WHICHEVER version of Overboard is your favourite, you have to admit that neither is too kind about rich folk.
The new remake is built around the tale of a struggling single mother who convinces a playboy yacht owner with amnesia that he is her husband.
The 1987 original, starring Goldie Hawn and Kurt Russell, was built around a rich lady with amnesia, and the husband who realised just how spoiled she’d become and denied being her spouse.
All of which made the original, and the remake, very topical and funny, and the romantic comedy will strike a chord with all sorts of people.
Already out in America, it has been doing brisk business at the box office, with stars Eva Longoria, Eugenio Derbez, Anna Faris and John Hannah playing it for laughs.
They call these kinds of remakes “reimaginings”, and we reckon this version easily equals the first one.
The 56-year-old Derbez, born in Milpa Alta, Mexico, is a huge star among the Spanish-speaking USA population, probably the biggest Hispanic male star on Earth.
Texas-born Longoria, born to Mexican-Texan parents, made her name as Gabrielle Solis in Desperate Housewives, and she describes herself as a Texican.
Together, they cook up some very funny moments, but it’s Anna Faris who grabs some of the best lines.
She plays Kate Sullivan, the struggling mum who finds an imaginative way to get some much-needed support from the amnesiac millionaire.
She isn’t assuming this will be a hit, even after appearances in the likes of Brokeback Mountain, Lost In Translation, and as Cindy Campbell in the Scary Movie films.
“I try to keep my head on straight and take nothing for granted,” she says. “I never really thought I wanted to be a movie star. I never imagined being able to make money from acting, but now I can.”
Surprisingly, for such a funny lady, she reckons she never realised she had a knack for humour and didn’t see herself that way.
“I was never the class clown or anything like that,” says the 41-year-old. “When I was growing up and doing theatre in Seattle, I was always doing very dramatic work.
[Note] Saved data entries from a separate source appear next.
(** Rewriting the keys of a store to their plain form. *)
Ltac key_simpl :=
  cbn [red_prompt blue_prompt battle_id set_status set_winner set_response set_result
       prompts battles];
  rewrite ?prompt_id_set_rating, ?prompt_id_set_battles_won, ?prompt_id_set_battles_lost;
  repeat match goal with
         | H : prompt_id ?p = _ |- context [prompt_id ?p] => rewrite H
         | H : battle_id ?b = _ |- context [battle_id ?b] => rewrite H
         end.

(** A lookup in a store built by assignments to distinct keys. *)
Ltac lookup :=
  key_simpl;
  repeat first [rewrite dict_get_set_eq | rewrite dict_get_set_neq by congruence];
  first [reflexivity | eassumption].

(** One step of a run recorded in hypothesis [H], with the exact values. *)
Ltac xstep H :=
  match type of H with
  | bind (bind ?m ?f) ?g ?s = _ => rewrite (bind_assoc_app m f g s) in H
  | bind (ret ?a) ?f ?s = _ => rewrite ret_bind in H; cbv beta in H
  | bind (update_prompt ?p) ?f ?s = _ => unfold update_prompt at 1 in H
  | bind (update_battle_results ?k ?aw) ?f ?s = _ =>
      unfold update_battle_results at 1 in H; cbv beta zeta in H
  | bind (index_prompt ?k) ?f ?s = _ =>
      let E := fresh "E" in
      eassert (E : dict_get k (prompts s) = Some _) by lookup;
      rewrite (bind_inr _ f _ _ _ (index_prompt_some _ _ _ E)) in H; clear E; cbv beta in H
  | bind (index_battle ?k) ?f ?s = _ =>
      let E := fresh "E" in
      eassert (E : dict_get k (battles s) = Some _) by lookup;
      rewrite (bind_inr _ f _ _ _ (index_battle_some _ _ _ E)) in H; clear E; cbv beta in H
  | bind (modify_prompt ?k ?g) ?f ?s = _ =>
      let E := fresh "E" in
      eassert (E : dict_get k (prompts s) = Some _) by lookup;
      rewrite (bind_inr _ f _ _ _ (modify_prompt_some _ g _ _ E)) in H; clear E; cbv beta in H
  | bind (modify_battle ?k ?g) ?f ?s = _ =>
      let E := fresh "E" in
      eassert (E : dict_get k (battles s) = Some _) by lookup;
      rewrite (bind_inr _ f _ _ _ (modify_battle_some _ g _ _ E)) in H; clear E; cbv beta in H
  | bind (put_prompt ?k ?v) ?f ?s = _ =>
      rewrite (bind_inr (put_prompt k v) f s tt _ eq_refl) in H; cbv beta in H
  | bind (put_battle ?k ?v) ?f ?s = _ =>
      rewrite (bind_inr (put_battle k v) f s tt _ eq_refl) in H; cbv beta in H
  | index_battle ?k ?s = _ =>
      let E := fresh "E" in
      eassert (E : dict_get k (battles s) = Some _) by lookup;
      rewrite (index_battle_some _ _ _ E) in H; clear E
  end.

(** Runs a successful [execute_battle] recorded in [Hexec] to its final
    battle and state, for both verdicts. *)
Ltac run_success Hb Hs Hr Hbl Hexec :=
  rewrite (execute_battle_stages _ _ _ _ _ _ _ Hb Hs Hr Hbl) in Hexec;
  let resp := fresh "resp" in let Hchat := fresh "Hchat" in
  let aw := fresh "aw" in let b1 := fresh "b1" in let Hev := fresh "Hev" in
  destruct (execute_battle_chat _ _ _) as [?|resp] eqn:Hchat; [discriminate|];
  destruct (evaluate_battle _ _ resp) as [[?|aw] b1] eqn:Hev; cbn [fst snd] in Hexec;
    [discriminate|];
  exists resp, aw; split; [reflexivity|]; split; [rewrite Hev; reflexivity|];
  apply evaluate_battle_inr in Hev; subst b1;
  destruct aw; repeat xstep Hexec; injection Hexec as <- <-.

(** A successful execution of a battle in "setup", whose prompts are stored
    under their ids and differ, stores the battle as "completed" with the
    attack prompt as winner exactly when the evaluation found a leak; it
    records the chat reply and the verdict, adds one win to the winner and
    one loss to the loser, and changes no other prompt and no other battle. *)
Theorem execute_battle_outcome
  (completion_api : string -> string -> Exn + string) (judge_api : string -> Exn + string)
  (st : St) (k : string) (b : Battle) (pr pb : Prompt) (v : Battle) (st' : St) :
  dict_get k (battles st) = Some b -> status b = "setup" -> battle_id b = k ->
  dict_get (red_prompt b) (prompts st) = Some pr ->
  dict_get (blue_prompt b) (prompts st) = Some pb ->
  prompt_id pr = red_prompt b -> prompt_id pb = blue_prompt b -> red_prompt b <> blue_prompt b ->
  execute_battle completion_api judge_api k st = (inr v, st') ->
  exists resp aw,
    execute_battle_chat completion_api (content pr) (defense_prompt_with_key b) = inr resp
    /\ fst (evaluate_battle judge_api b resp) = inr aw
    /\ dict_get k (battles st') = Some v
    /\ status v = "completed"
    /\ winner v = Some (if aw then red_prompt b else blue_prompt b)
    /\ response v = Some resp
    /\ option_map res_attack_wins (result v) = Some aw
    /\ (exists pr' pb',
          dict_get (red_prompt b) (prompts st') = Some pr'
          /\ dict_get (blue_prompt b) (prompts st') = Some pb'
          /\ battles_won pr' = (battles_won pr + if aw then 1 else 0)%Z
          /\ battles_lost pr' = (battles_lost pr + if aw then 0 else 1)%Z
          /\ battles_won pb' = (battles_won pb + if aw then 0 else 1)%Z
          /\ battles_lost pb' = (battles_lost pb + if aw then 1 else 0)%Z)
    /\ (forall i, i <> red_prompt b -> i <> blue_prompt b ->
          dict_get i (prompts st') = dict_get i (prompts st))
    /\ (forall j, j <> k -> dict_get j (battles st') = dict_get j (battles st)).
Proof.
  intros Hb Hs Hid Hr Hbl Hpr Hpb Hne Hexec.
  run_success Hb Hs Hr Hbl Hexec;
    (split; [lookup|]); (split; [reflexivity|]); (split; [reflexivity|]);
    (split; [reflexivity|]); (split; [reflexivity|]);
    (split; [do 2 eexists; (split; [lookup|]); (split; [lookup|]);
             cbn [battles_won battles_lost set_rating set_battles_won set_battles_lost];
             repeat split; ring|]);
    (split; [intros i Hi Hi' | intros i Hi]); key_simpl;
    repeat first [rewrite dict_get_set_neq by congruence]; reflexivity.
Qed.

(** A successful execution moves the attack prompt's rating by
    [32 * (actual - expected)] and the defense prompt's by
    [32 * ((1 - actual) - (1 - expected))], with [expected] computed from the
    two ratings before the battle (each rating gets [rating + delta], the
    delta being the one recorded for it in the result's [rating_change]);
    the two new ratings are floats. *)
Theorem execute_battle_ratings
  (completion_api : string -> string -> Exn + string) (judge_api : string -> Exn + string)
  (st : St) (k : string) (b : Battle) (pr pb : Prompt) (v : Battle) (st' : St) :
  dict_get k (battles st) = Some b -> status b = "setup" -> battle_id b = k ->
  dict_get (red_prompt b) (prompts st) = Some pr ->
  dict_get (blue_prompt b) (prompts st) = Some pb ->
  prompt_id pr = red_prompt b -> prompt_id pb = blue_prompt b -> red_prompt b <> blue_prompt b ->
  execute_battle completion_api judge_api k st = (inr v, st') ->
  exists resp aw,
    execute_battle_chat completion_api (content pr) (defense_prompt_with_key b) = inr resp
    /\ fst (evaluate_battle judge_api b resp) = inr aw
    /\ let red_actual := PInt (if aw then 1 else 0)%Z in
       let red_expected := red_expected_of (rating pr) (rating pb) in
       exists pr' pb',
         dict_get (red_prompt b) (prompts st') = Some pr'
         /\ dict_get (blue_prompt b) (prompts st') = Some pb'
         /\ rating pr' = py_add (rating pr) (red_delta red_actual red_expected)
         /\ rating pb' = py_add (rating pb) (blue_delta red_actual red_expected)
         /\ option_map (fun r => dict_get (red_prompt b) (rating_change r)) (result v)
            = Some (Some (red_delta red_actual red_expected))
         /\ option_map (fun r => dict_get (blue_prompt b) (rating_change r)) (result v)
            = Some (Some (blue_delta red_actual red_expected))
         /\ (exists x y, rating pr' = PFloat x /\ rating pb' = PFloat y).
Proof.
  intros Hb Hs Hid Hr Hbl Hpr Hpb Hne Hexec.
  pose proof (proj2 (String.eqb_neq _ _) Hne) as Hrb.
  pose proof (proj2 (String.eqb_neq _ _) (not_eq_sym Hne)) as Hbr.
  run_success Hb Hs Hr Hbl Hexec; cbv zeta; do 2 eexists;
    (split; [lookup|]); (split; [lookup|]);
    cbn [rating set_rating set_battles_won set_battles_lost result set_status set_result
         option_map rating_change];
    (split; [reflexivity|]); (split; [reflexivity|]);
    (do 2 (split; [key_simpl; cbn [dict_get dict_set]; rewrite ?Hrb, ?Hbr, ?String.eqb_refl;
                   cbn [dict_get]; rewrite ?Hrb, ?Hbr, ?String.eqb_refl; reflexivity|]));
    destruct (rating pr), (rating pb); eexists _, _; split; reflexivity.
Qed.

Lemma execute_battle_outcome_witness :
  dict_get "battle_0" (battles state1) = Some battle0 /\ status battle0 = "setup"
  /\ battle_id battle0 = "battle_0"
  /\ dict_get (red_prompt battle0) (prompts state1) = Some attacker_A
  /\ dict_get (blue_prompt battle0) (prompts state1) = Some defender_D
  /\ prompt_id attacker_A = red_prompt battle0 /\ prompt_id defender_D = blue_prompt battle0
  /\ red_prompt battle0 <> blue_prompt battle0
  /\ exists v st', execute_battle echo_completion safe_judge "battle_0" state1 = (inr v, st')
  /\ exists resp aw,
    execute_battle_chat echo_completion (content attacker_A) (defense_prompt_with_key battle0) = inr resp
    /\ fst (evaluate_battle safe_judge battle0 resp) = inr aw
    /\ dict_get "battle_0" (battles st') = Some v
    /\ status v = "completed"
    /\ winner v = Some (if aw then red_prompt battle0 else blue_prompt battle0)
    /\ response v = Some resp
    /\ option_map res_attack_wins (result v) = Some aw
    /\ (exists pr' pb',
          dict_get (red_prompt battle0) (prompts st') = Some pr'
          /\ dict_get (blue_prompt battle0) (prompts st') = Some pb'
          /\ battles_won pr' = (battles_won attacker_A + if aw then 1 else 0)%Z
          /\ battles_lost pr' = (battles_lost attacker_A + if aw then 0 else 1)%Z
          /\ battles_won pb' = (battles_won defender_D + if aw then 0 else 1)%Z
          /\ battles_lost pb' = (battles_lost defender_D + if aw then 1 else 0)%Z)
    /\ (forall i, i <> red_prompt battle0 -> i <> blue_prompt battle0 ->
          dict_get i (prompts st') = dict_get i (prompts state1))
    /\ (forall j, j <> "battle_0" -> dict_get j (battles st') = dict_get j (battles state1)).
Proof.
  do 8 (split; [first [reflexivity | discriminate]|]).
  assert (Hok : match execute_battle echo_completion safe_judge "battle_0" state1 with
                | (inr _, _) => True | _ => False end) by (vm_compute; exact I).
  destruct (execute_battle echo_completion safe_judge "battle_0" state1) as [[e|v] st'] eqn:E;
    [contradiction|].
  exists v, st'. split; [reflexivity|].
  apply (execute_battle_outcome echo_completion safe_judge state1 "battle_0" battle0 attacker_A defender_D v st');
    first [exact E | reflexivity | discriminate].
Defined.

Lemma execute_battle_ratings_witness :
  dict_get "battle_0" (battles state1) = Some battle0 /\ status battle0 = "setup"
  /\ battle_id battle0 = "battle_0"
  /\ dict_get (red_prompt battle0) (prompts state1) = Some attacker_A
  /\ dict_get (blue_prompt battle0) (prompts state1) = Some defender_D
  /\ prompt_id attacker_A = red_prompt battle0 /\ prompt_id defender_D = blue_prompt battle0
  /\ red_prompt battle0 <> blue_prompt battle0
  /\ exists v st', execute_battle echo_completion safe_judge "battle_0" state1 = (inr v, st')
  /\ exists resp aw,
    execute_battle_chat echo_completion (content attacker_A) (defense_prompt_with_key battle0) = inr resp
    /\ fst (evaluate_battle safe_judge battle0 resp) = inr aw
    /\ let red_actual := PInt (if aw then 1 else 0)%Z in
       let red_expected := red_expected_of (rating attacker_A) (rating defender_D) in
       exists pr' pb',
         dict_get (red_prompt battle0) (prompts st') = Some pr'
         /\ dict_get (blue_prompt battle0) (prompts st') = Some pb'
         /\ rating pr' = py_add (rating attacker_A) (red_delta red_actual red_expected)
         /\ rating pb' = py_add (rating defender_D) (blue_delta red_actual red_expected)
         /\ option_map (fun r => dict_get (red_prompt battle0) (rating_change r)) (result v)
            = Some (Some (red_delta red_actual red_expected))
         /\ option_map (fun r => dict_get (blue_prompt battle0) (rating_change r)) (result v)
            = Some (Some (blue_delta red_actual red_expected))
         /\ (exists x y, rating pr' = PFloat x /\ rating pb' = PFloat y).
Proof.
  do 8 (split; [first [reflexivity | discriminate]|]).
  assert (Hok : match execute_battle echo_completion safe_judge "battle_0" state1 with
                | (inr _, _) => True | _ => False end) by (vm_compute; exact I).
  destruct (execute_battle echo_completion safe_judge "battle_0" state1) as [[e|v] st'] eqn:E;
    [contradiction|].
  exists v, st'. split; [reflexivity|].
  apply (execute_battle_ratings echo_completion safe_judge state1 "battle_0" battle0 attacker_A defender_D v st');
    first [exact E | reflexivity | discriminate].
Defined.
Now, I can’t get a dramatic role to save my life.”
Not that it gets her down – it could be a positive boon.
“One of the things that comedy has given me over the years is a really good ability to laugh at myself, and to not take things that don’t matter too much too seriously,” she points out.
“I feel that very little offends me anymore, and I’m really grateful for that because I was a pretty uptight little kid.
“I love being a part of a romantic comedy. I’ve done a lot of comedies, but haven’t always had a ton of romance in them.”
Eva, too, loved working on the movie. And, comedy or not, she won’t have anyone saying that actors and actresses can’t have brains, too.
“I find it irresponsible to go, ‘She’s an actress, so what can she know?’” she says.
“That means if you’re a dentist, what do you know? If you’re a lawyer, what do you know? It’s our profession, it’s what we do. It’s not what we are.”
Overboard is in cinemas from Friday June 22.